## EXERCISE REQUIREMENTS
Write out, word for word, only the data from its first line to the line containing "if nwrite =?".

====== SUPPLIED MATERIAL ======

(** The loop of [pipewrite]: at most [k] turns, each of which writes a byte or
    goes to sleep. *)
Fixpoint pipewrite_loop (k : nat) (pr : nat) (pi addr n i : Z) : K Z :=
  if i <? n then
    match k with
    | O => no_fuel
    | S k =>
        let! ro := ldw (pi_readopen pi) in
        let! p := pget pr in
        if (ro =? 0) || p_killed p then
          release (LkPipe pi) ;;
          ret (-1)
        else
          let! nwrite := ldw (pi_nwrite pi) in
          let! nread := ldw (pi_nread pi) in
          if nwrite =? u32 (nread + PIPESIZE) then
            wakeup (ChPipeR pi) ;;
            sleep (ChPipeW pi) (LkPipe pi) ;;
            pipewrite_loop k pr pi addr n i
          else
            let! (r, ch) := copyin (p_pagetable p) (u64 (addr + i)) 1 in
            if r =? -1 then pipewrite_end pi i
            else
              stw (pi_nwrite pi) (nwrite + 1) ;;
              stbyte (pi_data pi + nwrite mod PIPESIZE) (default 0 (ch !! 0%nat)) ;;
              pipewrite_loop k pr pi addr n (i + 1)
    end
  else pipewrite_end pi i.

Definition pipewrite `{Build} (pi addr n : Z) : K Z :=
  let! pr := curproc in
  acquire (LkPipe pi) ;;
  pipewrite_loop (Z.to_nat n + S fuel) pr pi addr n 0.

(** [piperead]'s wait for data: [true] when it gave up because the process was
    killed. *)
Fixpoint piperead_wait (k : nat) (pr : nat) (pi : Z) : K bool :=
  match k with
  | O => no_fuel
  | S k =>
      let! nread := ldw (pi_nread pi) in
      let! nwrite := ldw (pi_nwrite pi) in
      let! wo := ldw (pi_writeopen pi) in
      if (nread =? nwrite) && negb (wo =? 0) then
        let! p := pget pr in
        if p_killed p then ret true
        else
          sleep (ChPipeR pi) (LkPipe pi) ;;
          piperead_wait k pr pi
      else ret false
  end.

(** Its copying loop, with [k] the number of turns left. *)
Fixpoint piperead_loop (k : nat) (pr : nat) (pi addr i : Z) : K Z :=
  match k with
  | O => ret i
  | S k =>
      let! nread := ldw (pi_nread pi) in
      let! nwrite := ldw (pi_nwrite pi) in
      if nread =? nwrite then ret i
      else
        let! ch := ldbyte (pi_data pi + nread mod PIPESIZE) in
        stw (pi_nread pi) (nread + 1) ;;
        let! p := pget pr in
        let! r := copyout (p_pagetable p) (u64 (addr + i)) [ch] in
        if r =? -1 then ret i else piperead_loop k pr pi addr (i + 1)
  end.

(** [piperead] from the point where it has the lock, with [k] turns for the wait. *)
Definition piperead_locked (k : nat) (pr : nat) (pi addr n : Z) : K Z :=
  let! killed := piperead_wait k pr pi in
  if killed then
    release (LkPipe pi) ;;
    ret (-1)
  else
    let! i := piperead_loop (Z.to_nat n) pr pi addr 0 in
    wakeup (ChPipeW pi) ;;
    release (LkPipe pi) ;;
    ret i.

Definition piperead `{Build} (pi addr n : Z) : K Z :=
  let! pr := curproc in
  acquire (LkPipe pi) ;;
  piperead_locked (S fuel) pr pi addr n.

(** ** The queue a pipe holds *)

(** The ring between the two counters, which run modulo [2 ^ 32], is the queue
    [q], oldest byte first. *)
Definition pipe_holds (m : gmap Z Z) (pi : Z) (q : list Z) : Prop :=
  (length q <= 512)%nat /\
  ld32 m (pi_nwrite pi) = u32 (ld32 m (pi_nread pi) + Z.of_nat (length q)) /\
  forall k b, q !! k = Some b ->
    ldb m (pi_data pi + (ld32 m (pi_nread pi) + Z.of_nat k) mod PIPESIZE) = b.

(** A store to a field of the pipe. *)
Lemma ld32_stb_ne m a v x : a < x \/ x + 4 <= a -> ld32 (stb m a v) x = ld32 m x.
Proof. intros. apply ld32_ext. intros y Hy. rewrite ldb_stb. case_decide; [lia|done]. Qed.

Lemma ring_index nr k : u32 (nr + k) mod PIPESIZE = (nr + k) mod PIPESIZE.
Proof. unfold u32. change (2 ^ 32) with (PIPESIZE * 2 ^ 23). word. Qed.

Lemma ring_ne nr k k' :
  0 <= k < PIPESIZE -> 0 <= k' < PIPESIZE -> k <> k' -> (nr + k) mod PIPESIZE <> (nr + k') mod PIPESIZE.
Proof. intros. Z.div_mod_to_equations. lia. Qed.

Lemma pipe_full m pi q :
  pipe_holds m pi q ->
  (ld32 m (pi_nwrite pi) =? u32 (ld32 m (pi_nread pi) + PIPESIZE)) = bool_decide (length q = 512%nat).
Proof.
  intros (Hl & Hw & _). rewrite Hw. set (nr := ld32 m (pi_nread pi)).
  destruct (Z.eqb_spec (u32 (nr + Z.of_nat (length q))) (u32 (nr + PIPESIZE))) as [E|E].
  - rewrite bool_decide_true; [done|]. revert E. word.
  - rewrite bool_decide_false; [done|]. intros El. apply E. rewrite El. done.
Qed.

Lemma pipe_empty m pi q :
  pipe_holds m pi q -> (ld32 m (pi_nread pi) =? ld32 m (pi_nwrite pi)) = bool_decide (q = []).
Proof.
  intros (Hl & Hw & _). rewrite Hw. pose proof (ld32_range m (pi_nread pi)).
  set (nr := ld32 m (pi_nread pi)) in *. destruct q as [|b q].
  - rewrite bool_decide_true by done. apply Z.eqb_eq. simpl. rewrite Z.add_0_r, u32_small; done.
  - rewrite bool_decide_false by done. apply Z.eqb_neq. simpl in *. word.
Qed.

(** Writing a byte at the tail, [pi->data[pi->nwrite++ % PIPESIZE] = ch]. *)
Definition push_mem (m : gmap Z Z) (pi ch : Z) : gmap Z Z :=
  stb (st32 m (pi_nwrite pi) (ld32 m (pi_nwrite pi) + 1))
    (pi_data pi + ld32 m (pi_nwrite pi) mod PIPESIZE) ch.

Lemma pipe_push m pi q ch :
  pipe_holds m pi q -> (length q < 512)%nat -> 0 <= ch < 256 ->
  pipe_holds (push_mem m pi ch) pi (q ++ [ch]).
Proof.
  intros (Hl & Hw & Hq) Hlt Hch. unfold push_mem. set (nw := ld32 m (pi_nwrite pi)) in *.
  assert (Hix : 0 <= nw mod PIPESIZE < PIPESIZE) by (apply Z.mod_pos_bound; lia).
  assert (Hnr : forall v a, pi_data pi <= a < pi_data pi + PIPESIZE ->
    ld32 (stb (st32 m (pi_nwrite pi) v) a ch) (pi_nread pi) = ld32 m (pi_nread pi)).
  { intros v a Ha. unfold pi_data, pi_nread, pi_nwrite in *.
    rewrite ld32_stb_ne, ld32_st32_ne by lia. done. }
  unfold pipe_holds. rewrite Hnr by lia. set (nr := ld32 m (pi_nread pi)) in *.
  rewrite length_app. cbn [length]. split_and!.
  - lia.
  - rewrite ld32_stb_ne by (unfold pi_data, pi_nwrite in *; lia). rewrite ld32_st32_eq, Hw.
    word.
  - intros k b Hk. rewrite ldb_stb. apply lookup_app_Some in Hk as [Hk|[Hk1 Hk]].
    + pose proof (lookup_lt_Some _ _ _ Hk). rewrite decide_False.
      * rewrite ldb_st32_ne; [by apply Hq|]. unfold pi_data, pi_nwrite.
        pose proof (Z.mod_pos_bound (nr + Z.of_nat k) PIPESIZE). lia.
      * rewrite Hw, ring_index. pose proof (ring_ne nr (Z.of_nat k) (Z.of_nat (length q))). lia.
    + apply list_lookup_singleton_Some in Hk as [Hk <-].
      assert (k = length q) as -> by lia. rewrite Hw, ring_index, decide_True by done.
      by apply u8_small.
Qed.

(** Taking the byte at the head, [pi->nread++]. *)
Lemma pipe_pop m pi ch q :
  pipe_holds m pi (ch :: q) ->
  ldb m (pi_data pi + ld32 m (pi_nread pi) mod PIPESIZE) = ch /\
  pipe_holds (st32 m (pi_nread pi) (ld32 m (pi_nread pi) + 1)) pi q.
Proof.
  intros (Hl & Hw & Hq). cbn [length] in *. split.
  - rewrite <- (Hq 0%nat ch eq_refl). by rewrite Z.add_0_r.
  - unfold pipe_holds. rewrite ld32_st32_eq, ld32_st32_ne by (unfold pi_nread, pi_nwrite; lia).
    set (nr := ld32 m (pi_nread pi)) in *. split_and!.
    + lia.
    + rewrite Hw. word.
    + intros k b Hk. rewrite ldb_st32_ne.
      * rewrite <- (Hq (S k) b Hk). do 2 f_equal. rewrite Nat2Z.inj_succ.
        unfold u32. change (2 ^ 32) with (PIPESIZE * 2 ^ 23). word.
      * unfold pi_data, pi_nread.
        pose proof (Z.mod_pos_bound (u32 (nr + 1) + Z.of_nat k) PIPESIZE). lia.
Qed.

(** The queue does not depend on memory outside of the pipe. *)
Lemma pipe_holds_ext m m' pi q :
  (forall x, in_page pi x -> ldb m' x = ldb m x) -> pipe_holds m pi q -> pipe_holds m' pi q.
Proof.
  intros Hm (Hl & Hw & Hq). unfold pipe_holds.
  rewrite !(ld32_ext m m') by (intros; apply Hm; unfold in_page, pi_nread, pi_nwrite in *; lia).
  split_and!; [done|done|]. intros k b Hk. rewrite Hm; [by apply Hq|].
  unfold in_page, pi_data. pose proof (Z.mod_pos_bound (ld32 m (pi_nread pi) + Z.of_nat k) PIPESIZE). lia.
Qed.

(** ** One stretch of a pipe operation

    Between two points where it may sleep, a routine runs with the pipe's lock
    as the only spinlock held.  [at_pipe] describes such a moment: process [pr],
    with entry [p], address space [um] and page tables [pg], is running, and the
    pipe [pi], in a page of its own, holds [q]. *)

Section Stretch.
Context `{Build}.
Hypothesis Hlink : linked.

Record at_pipe (s : kstate) (pr : nat) (p : proc) (pi : Z) (pg : gmap (list Z) Z) (l : list Z)
    (um : gmap Z (Z * Z)) (q : list Z) : Prop := MkAtPipe {
  ap_cur : cur s = Some pr;
  ap_proc : procs s !! pr = Some p;
  ap_len : length (procs s) = 64%nat;
  ap_held : held s = [LkPipe pi];
  ap_user : uspace s (p_pagetable p) pg l um;
  ap_page : page_ok pi;
  ap_free : pi ∉ l;
  ap_tables : forall x, pg !! x <> Some pi;
  ap_pages : forall v fl, um !! v <> Some (pi, fl);
  ap_queue : pipe_holds (mem s) pi q
}.

Definition readopen (m : gmap Z Z) (pi : Z) : bool := negb (ld32 m (pi_readopen pi) =? 0).
Definition writeopen (m : gmap Z Z) (pi : Z) : bool := negb (ld32 m (pi_writeopen pi) =? 0).

Definition same_outside (pi : Z) (m m' : gmap Z Z) : Prop :=
  forall x, ~ in_page pi x -> ldb m' x = ldb m x.

Lemma at_pipe_user s pr p pi pg l um q m' va :
  at_pipe s pr p pi pg l um q -> same_outside pi (mem s) m' -> uget m' um va = uget (mem s) um va.
Proof.
  intros Ha Hm. apply upages_same_uget. intros v pa fl x E Hx. apply Hm.
  apply (page_apart pa pi x); [by eapply us_leaf; [apply Ha|]|apply Ha| |done].
  intros ->. by apply (ap_pages _ _ _ _ _ _ _ _ Ha v fl).
Qed.

(** A change of the pipe's own page. *)
Lemma at_pipe_set s pr p pi pg l um q m' q' :
  at_pipe s pr p pi pg l um q -> same_outside pi (mem s) m' -> pipe_holds m' pi q' ->
  at_pipe (set_mem m' s) pr p pi pg l um q'.
Proof.
  intros [A1 A2 A3 A4 A5 A6 A7 A8 A9 A10] Hm Hq. constructor; try done.
  eapply uspace_frame; [exact A5| |done|].
  - eapply (free_list_frame s _ l pi); [apply A5|done|apply A6|done|exact Hm].
  - intros x a y Hx Hy. apply Hm. apply (page_apart a pi y); [by eapply pt_page; [apply A5|]|done| |done].
    intros ->. by apply (A8 x).
Qed.

Lemma push_outside m pi ch : same_outside pi m (push_mem m pi ch).
Proof.
  intros x Hx. unfold push_mem, in_page, pi_data, pi_nwrite in *.
  pose proof (Z.mod_pos_bound (ld32 m (pi + 540)) PIPESIZE).
  rewrite ldb_stb. case_decide; [lia|]. apply ldb_st32_ne. lia.
Qed.

Lemma push_readopen m pi ch : readopen (push_mem m pi ch) pi = readopen m pi.
Proof.
  unfold readopen, push_mem, pi_data, pi_nwrite, pi_readopen.
  pose proof (Z.mod_pos_bound (ld32 m (pi + 540)) PIPESIZE).
  rewrite ld32_stb_ne, ld32_st32_ne by lia. done.
Qed.

(** [copyin] of one byte. *)
Lemma copyin_byte s root pg l um va :
  uspace s root pg l um -> 0 <= va ->
  copyin root va 1 s =
    match uget (mem s) um va with Some b => Ok (0, [b]) s | None => Ok (-1, []) s end.
Proof.
  intros Hu Hva.
  destruct (copyin_loop_ok Hlink 1 root pg l um s Hu va 1 Hva ltac:(lia)) as (r & bs & Hrun & Hor & Hb).
  unfold copyin. change (Z.to_nat 1) with 1%nat. rewrite Hrun. destruct Hor as [[-> Hlen]|(-> & Hlen & Hn)].
  - destruct bs as [|b [|? ?]]; simpl in Hlen; try lia.
    specialize (Hb 0%nat ltac:(simpl; lia)). simpl in Hb. rewrite Z.add_0_r in Hb. by rewrite Hb.
  - destruct bs; simpl in Hlen; [|lia]. simpl in Hn. rewrite Z.add_0_r in Hn. by rewrite Hn.
Qed.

======

## TASK RESPONSE
(** The loop of [pipewrite]: at most [k] turns, each of which writes a byte or
    goes to sleep. *)
Fixpoint pipewrite_loop (k : nat) (pr : nat) (pi addr n i : Z) : K Z :=
  if i <? n then
    match k with
    | O => no_fuel
    | S k =>
        let! ro := ldw (pi_readopen pi) in
        let! p := pget pr in
        if (ro =? 0) || p_killed p then
          release (LkPipe pi) ;;
          ret (-1)
        else
          let! nwrite := ldw (pi_nwrite pi) in
          let! nread := ldw (pi_nread pi) in
          if nwrite =? u32 (nread + PIPESIZE) then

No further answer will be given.